[Items listed in a dataset]
(* ===== verification/Lb.v ===== *)
(** * Lb: the load balancer of outgoing messages (src/protocols/utils/lb.c)

    [nn_lb] is a priority list; the definitions are written against the
    [Scheduler] interface, the theorems against its laws.  [lb_ready] is the
    invariant between a load balancer and the pipes it sends to: every active
    pipe can be written to. *)

From stdpp Require Import base gmap list sets.
From Stdlib Require Import ZArith Lia.
From S2P Require Import Prelude ListHeap Priolist Sched Pipe.

Open Scope Z_scope.

Abbreviation pipemap := (gmap positive nn_pipebase).

Section lb.
  Context {S : Type} `{Scheduler S}.

Definition nn_lb_init : S := s_init.

Definition nn_lb_term (self : S) : outcome unit := s_term self.

Definition nn_lb_add (self : S) (p : loc) (prio : Z) : S := s_add self p prio.

Definition nn_lb_rm (self : S) (p : loc) : outcome S := s_rm self p.

Definition nn_lb_out (self : S) (p : loc) : outcome S := s_activate self p.

Definition nn_lb_can_send (self : S) : Z := s_is_active self.

Definition nn_lb_get_priority (self : S) : Z := s_get_priority self.

(** The message goes to the pipe returned as the last component. *)
Definition nn_lb_send (self : S) (ps : pipemap) (ans : loc -> answer unit)
    : outcome (S * pipemap * Z * option loc) :=
  o ← s_getpipe self;
  match o with
  | None => Ret (self, ps, - EAGAIN, None)
  | Some p =>
      pb ← deref ps p;
      '(pb, rc) ← nn_pipe_send pb (ans p);
      _ ← check (rc >=? 0);
      self ← s_advance self (negb (Z.land rc NN_PIPE_RELEASE =? 0));
      Ret (self, <[p := pb]> ps, Z.land rc (Z.lnot NN_PIPE_RELEASE), Some p)
  end.
End lb.

(** What the code relies on of a transport: a code that is no error, with the
    release bit left to the pipe. *)
Definition good_answer {M} (a : answer M) : Prop := 0 <= rc a /\ Z.testbit (rc a) 0 = false.

Lemma send_rc_nonneg {M} (a : answer M) : good_answer a -> 0 <= send_rc a.
Proof.
  intros [Hrc _]. unfold send_rc. destruct (sync a); [done|]. apply Z.lor_nonneg.
  split; [done|]. by unfold NN_PIPE_RELEASE.
Qed.

Lemma release_flag {M} (a : answer M) :
  good_answer a -> negb (Z.land (send_rc a) NN_PIPE_RELEASE =? 0) = negb (sync a).
Proof.
  intros [Hrc Hb]. destruct (send_rc_release a Hrc Hb) as [Hbit _].
  unfold NN_PIPE_RELEASE. change 1 with (Z.ones 1). rewrite Z.land_ones by lia.
  change (2 ^ 1) with 2. rewrite <-Z.bit0_mod, Hbit. by destruct (sync a).
Qed.

Section lb_laws.
  Context {S : Type} `{SchedulerLaws S}.

Definition lb_ready (self : S) (ps : pipemap) (known active : gset loc) : Prop :=
  s_inv self known active /\
  forall p, p ∈ active -> exists pb, ps !! p = Some pb /\ outstate pb = OUT_IDLE.

Lemma lb_send_spec self ps known active ans :
  lb_ready self ps known active -> (forall p, p ∈ active -> good_answer (ans p)) ->
  (active = ∅ /\ nn_lb_send self ps ans = Ret (self, ps, - EAGAIN, None)) \/
  exists p pb self', p ∈ active /\ ps !! p = Some pb /\ outstate pb = OUT_IDLE /\
    nn_lb_send self ps ans =
      Ret (self', <[p := set_out pb (if sync (ans p) then OUT_IDLE else OUT_ASYNC)]> ps,
           rc (ans p), Some p) /\
    s_inv self' known (if sync (ans p) then active else active ∖ {[p]}).
Proof.
  intros [Hinv Hready] Hans. destruct (s_getpipe_ok _ _ _ Hinv) as (o & Hg & Ho).
  unfold nn_lb_send. rewrite Hg. cbn [mbind outcome_bind]. destruct o as [p|]; [right|by left].
  destruct (Hready p Ho) as (pb & Hp & Hout). load Hp. specialize (Hans p Ho).
  rewrite pipe_send_idle by (done || apply Hans). cbn [mbind outcome_bind].
  pose proof (send_rc_nonneg _ Hans) as Hnn. rewrite (proj2 (Z.geb_le _ _) Hnn).
  cbn [check mbind outcome_bind]. rewrite release_flag by done.
  destruct (s_advance_ok _ _ _ p (negb (sync (ans p))) Hinv Hg) as (self' & -> & Hinv').
  cbn [mbind outcome_bind]. destruct (send_rc_release (ans p)) as [_ ->]; [apply Hans..|].
  exists p, pb, self'. split_and!; [done..|]. by destruct (sync (ans p)).
Qed.
End lb_laws.
(* ===== verification/Message.v ===== *)
(** * Message: a message as the protocols see it (src/utils/msg.h)

    The SP header and the body of a message, each a string of bytes.  This is
    the view the protocol functions have through [nn_chunkref_size],
    [nn_chunkref_data], [nn_chunkref_trim], ... of the message's chunkrefs;
    the transport headers [hdrs] are never touched by them and left out. *)

From stdpp Require Import base list.
From Stdlib Require Import ZArith Lia.
From S2P Require Import Prelude Wire.

Open Scope Z_scope.

Record nn_msg : Type := Msg { sphdr : list Z; body : list Z }.

#[export] Instance nn_msg_eq_dec : EqDecision nn_msg.
Proof. solve_decision. Defined.

(** What a receiving function did with the caller's message: left it alone,
    terminated what it had put there, or initialised it. *)
Inductive received : Type := Untouched | Terminated | Received (m : nn_msg).

(** Size of the string, which is at most [SIZE_MAX]. *)
Definition size (l : list Z) : Z := Z.of_nat (length l).

(** [nn_chunkref_trim]: at most what is there. *)
Definition trim (l : list Z) (n : Z) : outcome (list Z) :=
  _ ← check (n <=? size l);
  Ret (drop (Z.to_nat n) l).

Lemma trim_ok l n : 0 <= n <= size l -> trim l n = Ret (drop (Z.to_nat n) l).
Proof. intros [_ Hn]. unfold trim. by rewrite (proj2 (Z.leb_le _ _) Hn). Qed.

Lemma size_nonneg l : 0 <= size l.
Proof. unfold size. lia. Qed.

Lemma size_app l1 l2 : size (l1 ++ l2) = size l1 + size l2.
Proof. unfold size. rewrite length_app. lia. Qed.

Lemma size_take_drop l n : 0 <= n <= size l ->
  size (take (Z.to_nat n) l) = n /\ size (drop (Z.to_nat n) l) = size l - n.
Proof. unfold size. intros. rewrite length_take, length_drop. lia. Qed.
(* ===== verification/ChunkSpec.v ===== *)
(** * ChunkSpec: memory safety of messages

    [mem_rep] relates a memory to the references the program owns, each with
    the bytes it stands for, and to the copies announced with
    [nn_chunkref_bulkcopy_start] and not made yet.  [messages_memory_safe] shows
    that no history of the operations touches freed memory, fails an assertion
    or changes the bytes of a reference other than its own, and that a chunk is
    freed exactly when its last reference goes; [realloc_unsafe] what
    [nn_chunk_realloc] does to a chunk that was trimmed or is shared. *)

From stdpp Require Import base gmap list.
From Stdlib Require Import ZArith Lia.
From S2P Require Import Prelude Wire ListHeap Message Chunk.

Open Scope Z_scope.

(** ** Memory accesses *)

Lemma size_cons x l : size (x :: l) = 1 + size l.
Proof. unfold size. cbn [length]. lia. Qed.

Lemma read_at_app (a b c : list Z) o n :
  o = size a -> n = size b -> read_at (a ++ b ++ c) o n = Ret b.
Proof.
  intros -> ->. unfold read_at. rewrite !size_app.
  pose proof (size_nonneg a). pose proof (size_nonneg b). pose proof (size_nonneg c).
  rewrite (proj2 (Z.leb_le _ _)), (proj2 (Z.leb_le _ _)) by lia. cbn [andb]. f_equal.
  unfold size. rewrite !Nat2Z.id. rewrite drop_app_length. apply take_app_length.
Qed.

Lemma write_at_app (a b c bs : list Z) o :
  o = size a -> size bs = size b -> write_at (a ++ b ++ c) o bs = Ret (a ++ bs ++ c).
Proof.
  intros -> Hb. unfold write_at. rewrite !size_app.
  pose proof (size_nonneg a). pose proof (size_nonneg b). pose proof (size_nonneg c).
  rewrite (proj2 (Z.leb_le _ _)), (proj2 (Z.leb_le _ _)) by lia. cbn [andb]. f_equal.
  rewrite Hb. unfold size. rewrite <-Nat2Z.inj_add, !Nat2Z.id. rewrite take_app_length. do 2 f_equal.
  rewrite app_assoc. rewrite <-length_app. apply drop_app_length.
Qed.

• Task to complete: Which lines in the data above hold the word "apply"? Return each of them.

• Task output:
  intros [Hrc _]. unfold send_rc. destruct (sync a); [done|]. apply Z.lor_nonneg.
  rewrite pipe_send_idle by (done || apply Hans). cbn [mbind outcome_bind].
  cbn [mbind outcome_bind]. destruct (send_rc_release (ans p)) as [_ ->]; [apply Hans..|].
  unfold size. rewrite !Nat2Z.id. rewrite drop_app_length. apply take_app_length.
  rewrite app_assoc. rewrite <-length_app. apply drop_app_length.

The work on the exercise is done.